Ancestry masking can be done without leaving the object. In the ancestry-specific example below, ancestry=1 selects numeric ancestry code 1, which is labeled "ANC1" by ancestry_map.
snp_with_lai = snpobj.copy()
lai = rng.integers(0, 3, size=snp_with_lai.genotypes.shape, dtype=np.int8)
lai[11, :, :] = 0
lai[11, [0, 3, 4], :] = 1
snp_with_lai.calldata_lai = lai
snp_with_lai.ancestry_map = {"0": "ANC0", "1": "ANC1", "2": "ANC2"}
cohort_af, cohort_called = snp_with_lai.allele_freq(return_counts=True)

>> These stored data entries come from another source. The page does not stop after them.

(** * omniPOS: the cart / inventory engine of [UniversalPOS]

    A shallow embedding of [src/admin-deployment/pos-system.js] (class
    [UniversalPOS]) and the properties its specification states about it.

    Conventions of the embedding.
    - The engine instance [this] is a record [State]; every method is a
      function from the state (and its arguments) to the new state, paired
      with the return value where the method returns one.
    - JavaScript numbers that hold quantities are integers ([Z]); arithmetic
      on them is exact, as it is in IEEE doubles below 2^53.  A ledger entry
      can also be [NaN] (a stock attribute that does not parse, or
      [undefined - q]), hence [jsnum].  Prices and money are IEEE binary64
      values ([float], computed by the kernel's primitive floats).
    - [this.inventory] is a JavaScript object used as a map: [gmap string
      jsnum] holds its own properties; a missing key reads [undefined],
      that is [None].  A plain object also answers for the names it inherits
      from [Object.prototype] ([inherited]): the [in] test of
      [initializeInventory] sees them ([key_in]); a read [this.inventory[id]]
      is modelled for an identifier that has an entry of its own or is not
      such a name ([own_read]), and an assignment [this.inventory[id] = v]
      as the creation or update of the own entry, which it is for every
      identifier but [__proto__].
    - Text is a string of bytes, the UTF-8 encoding of the JavaScript string.
    - [this.cart] and [this.products] are arrays: lists, updated by index.
    - The document is the list of elements in document order; an element is
      referred to (by [product.element]) through its position in that list.
    - [emit] appends to a log of events, [showNotification] records the
      notification shown; rendering of the cart drop-down
      ([updateCartDisplay], [createCartUI]) writes markup only and is left
      out, as are the listeners the engine binds.
    - What the browser decides is an argument: the time stamps, the answer
      to the [confirm] dialog, and what [fetch] settles to. *)

From Stdlib Require Import ZArith Floats Lia Ascii String.
From stdpp Require Import gmap strings list pretty.
(* ===== verification/Prelude.v ===== *)
(** * Synp: a verification development for the WebSocket gateway

    Synp (Go) keeps one WebSocket connection per user and device, pushes messages
    that a backend sends through Kafka to the devices of their receiver,
    retransmits them until they are acknowledged, and forwards what devices send
    to the backend.  This library translates the program's own code into Rocq and
    proves what it promises, and where it does otherwise, what it does instead.

    ** How the program works, and where each part is modelled

    - A request becomes a session: [ws/upgrader.go] reads token, device and
      auto-close flag during the handshake and builds the session in Redis.
      [Upgrader.v] ([Upgrade], [callbacks], [extractUserInfo]) over [Url.v] (the part
      of net/url it uses) and [Session.v] (keys of [pkg/session/types.go], operations
      and the Lua script of [pkg/session/redis]).
    - [ws/server.go] limits connections by tokens, accepts them, handles each in a
      goroutine and feeds push requests to the dispatcher: [Server.v], written
      against interfaces ([Registry], [SynpConn], [Handler], [Listener]).  The limiter,
      [pkg/limiter], is [Limiter.v].
    - [ws/conn/conn.go] is one connection: [Conn.v].  Its methods are code over a heap
      of connections; module [Threads] interleaves senders, [sendLoop],
      [receiveLoop], the consumer and cancellation.  [Traced.v] observes the network: any
      environment with a log of the payloads that are written and read.
      [ConnLoops.v] shows that the code of the methods runs in the steps of [Threads],
      and that what those call written and read is what the log says.  Frames are
      [Xws.v] ([pkg/xws]), compression settings [Compression.v].
    - [ws/conn/conn_manager.go] is the registry by user and device:
      [ConnManager.v], refining a finite map ([cm_rep]) when each operation runs to
      its end; [ConnRace.v] interleaves [NewConn] and [RemoveConn] between any two of
      their atomic operations, and [ConnSim.v] shows that the first model's histories
      are schedules of the second.
    - [ws/conn/lifecycle/handler.go] and the wrapper of [types.go] dispatch what a
      device sends, once per message id: [Lifecycle.v].  The handlers of
      [pkg/message] are [Message.v]; codecs are [Codec.v].
    - [pkg/retransmit/manager.go] is [Retransmit.v]: tasks and timers in a heap, each
      operation run to its end; [Race.v] interleaves its operations and timers
      between any two of their atomic operations, and [RaceSim.v] shows that the first
      model's histories are schedules of the second.
    - [pkg/xmq] is [Xmq.v], [ws/gateway] is [Gateway.v], the Kafka access token of
      [pkg/providers/kafka_oauth.go] is [OAuth.v], the constructors of the Kafka
      client, the retransmit manager and the handlers are [Providers.v].
    - [App.v] puts the parts together: the connection manager implements the
      server's registry, lifted to the state that holds the retransmit manager, and
      the dispatcher of the application respects it.  [Delivery.v] follows a push
      request through all of them, to the send queues and back to the
      acknowledgement.
    - [cmd/main.go], [internal/app/app.go] and the fx modules are [Wiring.v]: the
      configuration files, the declarations for the container and the orders of calls
      they allow, the remaining constructors, the application they build, and the
      hooks that start and stop it.

    [Iface.v] holds the messages (generated protobuf code, by the fields the
    program uses) and the interface of a connection as a class with its laws.
    [Env.v] states what the program needs of its libraries, one class per library,
    the laws in a class of their own ([...Spec]); [Sim.v] instantiates all of them by
    functions that compute and proves the laws, and the witnesses run in it.

    ** Conventions

    Go code is a function [go S A]: from a state to an [outcome], which is a result
    ([Done]), a goroutine parked until another one acts ([Blocked]), a panic, or
    exhausted fuel.
    A state [S] contains a part [T] when there is an instance [Part S T]; [zoom] runs
    code on the part.  Pointers are addresses in a heap that is part of the state.
    Errors are trees with [errors.Is] and [errors.As] computed on them.  Integers
    are [Z] (ids [N]) with [int64] and [int32] written where the code's arithmetic
    could wrap.  Channels are buffers with a capacity and a closed flag.  Logging is
    left out; so is locking where one operation is one step.

    Concurrency is a step relation where the code's own concurrency matters: the
    two loops of a connection, the growing limiter, the reading Kafka consumer, the
    callers of the token cache (with their lock), the retransmit manager's
    operations and timers, the connection manager's operations, the server's accept
    loop (which holds a token while it waits in [Accept]) and handlers.  In
    [Retransmit.v] time passes in [elapse]: the next timer due fires when the clock
    reaches the time it was armed plus its delay.  Elsewhere an operation runs to its end, and other goroutines appear as changes of the
    environment and of the shared state between operations ([ctx_poll],
    [sched_select], the events of [handle_loop]).

    ** What the theorems show

    - End to end: [push_delivers]: a push request reaches the queue of every device of
      its receiver, once; [push_acknowledged]: the acknowledgement undoes the
      retransmission; [push_returns_retransmits]: a push returns while queues have
      room, and is retransmitted even if it fails.
    - Registry: [CM_NewConn_refines], [RemoveConn_refines], [Find_refines]: the
      operations act on the abstract map, close what they replace and keep both
      counters; [registry_linear] and [registry_serial] under interleaving, with
      [registry_operations_are_schedules];
      [handleConn_unregisters]: a handler leaves nothing behind.
    - Limits: [connection_slots] (free tokens, connections being handled and the accept
      loop that waits with one are 2000 in all), [tokens_conserved], [growth_schedule].
    - Connection: [threads_fifo], [threads_bounded], [threads_stop], [Close_once],
      [trySend_bounded]; [sendLoop_refines], [receiveLoop_refines], [Send_refines]: the
      code runs in the steps of the relation these are about, writes the payloads it
      takes to the network and queues those it reads from there.
    - Retransmission: [tasks_and_timers], [retransmissions_exact] (the pushes and their
      times), [Stop_exact], [ClearByConn_exact], [Close_final], [first_ack_stops], and under interleaving
      [race_pushes_bounded], [race_counter], [race_stop], with
      [operations_are_schedules].
    - Requests: [Backend_Handle_spec], [consumePushMessage_routes], [consumer_order],
      [consume_all], [first_delivery_handled], [duplicate_dropped], [dispatch_table],
      [Frontend_Handle_acks], [codec_roundtrip].
    - Identity and credentials: [Upgrade_identity], [request_user], [user_keys],
      [Build_creates_once], [kafka_client_secured], [single_flight],
      [callers_return].
    - The whole program: [loadConfig_files], [container_builds] (every dependency is
      met, without a cycle), [build_assembles] (the application built is the one
      of [Delivery.v], with the configured settings), [application_starts],
      [kafka_consumers_started], [retransmit_settings].
    - Where the code falls short: [reconnect_loses_connection],
      [registry_loses_connection], [race_stale_delete], [race_start_after_close],
      [second_device_not_heard], [Close_ends_shared_session], [GracefulShutdown_waits] and
      its consequence [stop_reaches_only_server], [growth_parks],
      [unknown_command_stays_cached], [RemoveUserConn_twice], [wrapper_frontend] (a rate
      limit hides earlier errors), and [retransmissions_exact] (one retransmission
      fewer than configured).

    ** Fuel

    [trySend] takes fuel for its retries: the maximal number of retries plus one is
    enough ([trySend_bounded]).  [Reader_Read] takes fuel for control frames: one more
    than there are before the next data frame ([Reader_Read_first_data]).  [sendLoop],
    [receiveLoop] and [acceptConn] run for the life of a connection or of the server;
    their fuel bounds the part of that life one looks at, and the theorems about
    them are on [Threads] and on single turns ([accept_begin], [accept_end]).  Query parsing takes
    the length of the query.

    ** What is not modelled

    The client-side frame reader, which nothing calls; what is logged, and the log
    entries fx itself makes; [flag]'s parsing, which the program never starts;
    third-party code (gobwas/ws, wsflate, kafka-go, go-redis, protobuf, xsync,
    backoff, retry, viper, fx, zap, the JWT verifier), which is a parameter with the
    laws of its documentation.  A Redis or Kafka call may fail at any time, which
    covers the deadlines given to it; only the forwarding deadline is passed on
    explicitly.  [RemoveUserConn] and the look-ups of the connection manager are not
    in [ConnRace.v], and the Go memory model is not modelled: the unlocked read of
    [len(dc.conns)] gives the length at some moment. *)

From stdpp Require Export base tactics option list gmap strings pretty numbers.
From Stdlib Require Export ZArith Lia.
From Stdlib Require Import Ascii.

anc1_af, anc1_called = snp_with_lai.allele_freq(ancestry=1, return_counts=True)
lai_summary = pd.DataFrame(
{
"variant": snp_with_lai.variants_id,
"cohort_af": cohort_af,
"cohort_called": cohort_called,
"ANC1_af": anc1_af,
"ANC1_called": anc1_called,
"abs_shift": np.abs(anc1_af - cohort_af),
}
)
lai_summary.sort_values("abs_shift", ascending=False).head(8).round(3)
| variant | cohort_af | cohort_called | ANC1_af | ANC1_called | abs_shift | |
|---|---|---|---|---|---|---|
| 11 | rs_obj_00012 | 0.375 | 16 | 1.000 | 6 | 0.625 |
| 7 | rs_obj_00008 | 0.667 | 12 | 1.000 | 4 | 0.333 |
| 13 | rs_obj_00014 | 0.312 | 16 | 0.000 | 3 | 0.312 |
| 16 | rs_obj_00017 | 0.500 | 16 | 0.800 | 5 | 0.300 |
| 17 | rs_obj_00018 | 0.312 | 16 | 0.500 | 6 | 0.188 |
| 3 | rs_obj_00004 | 0.688 | 16 | 0.857 | 7 | 0.170 |
| 5 | rs_obj_00006 | 0.750 | 12 | 0.600 | 5 | 0.150 |
| 9 | rs_obj_00010 | 0.125 | 16 | 0.000 | 3 | 0.125 |
Takeaways¶
SNPObjectis most useful when treated as an analysis container, not just a genotype array.Working on copies makes metadata edits and export transforms safer.
dosage()and missing-aware summed genotypes are the bridge from phased haplotypes to matrix-style downstream workflows.Filtering and sample reordering are easier to check when each step creates a clear new object.
Once metadata and LAI are attached, the same object can answer whole-cohort, group-level, and ancestry-masked questions.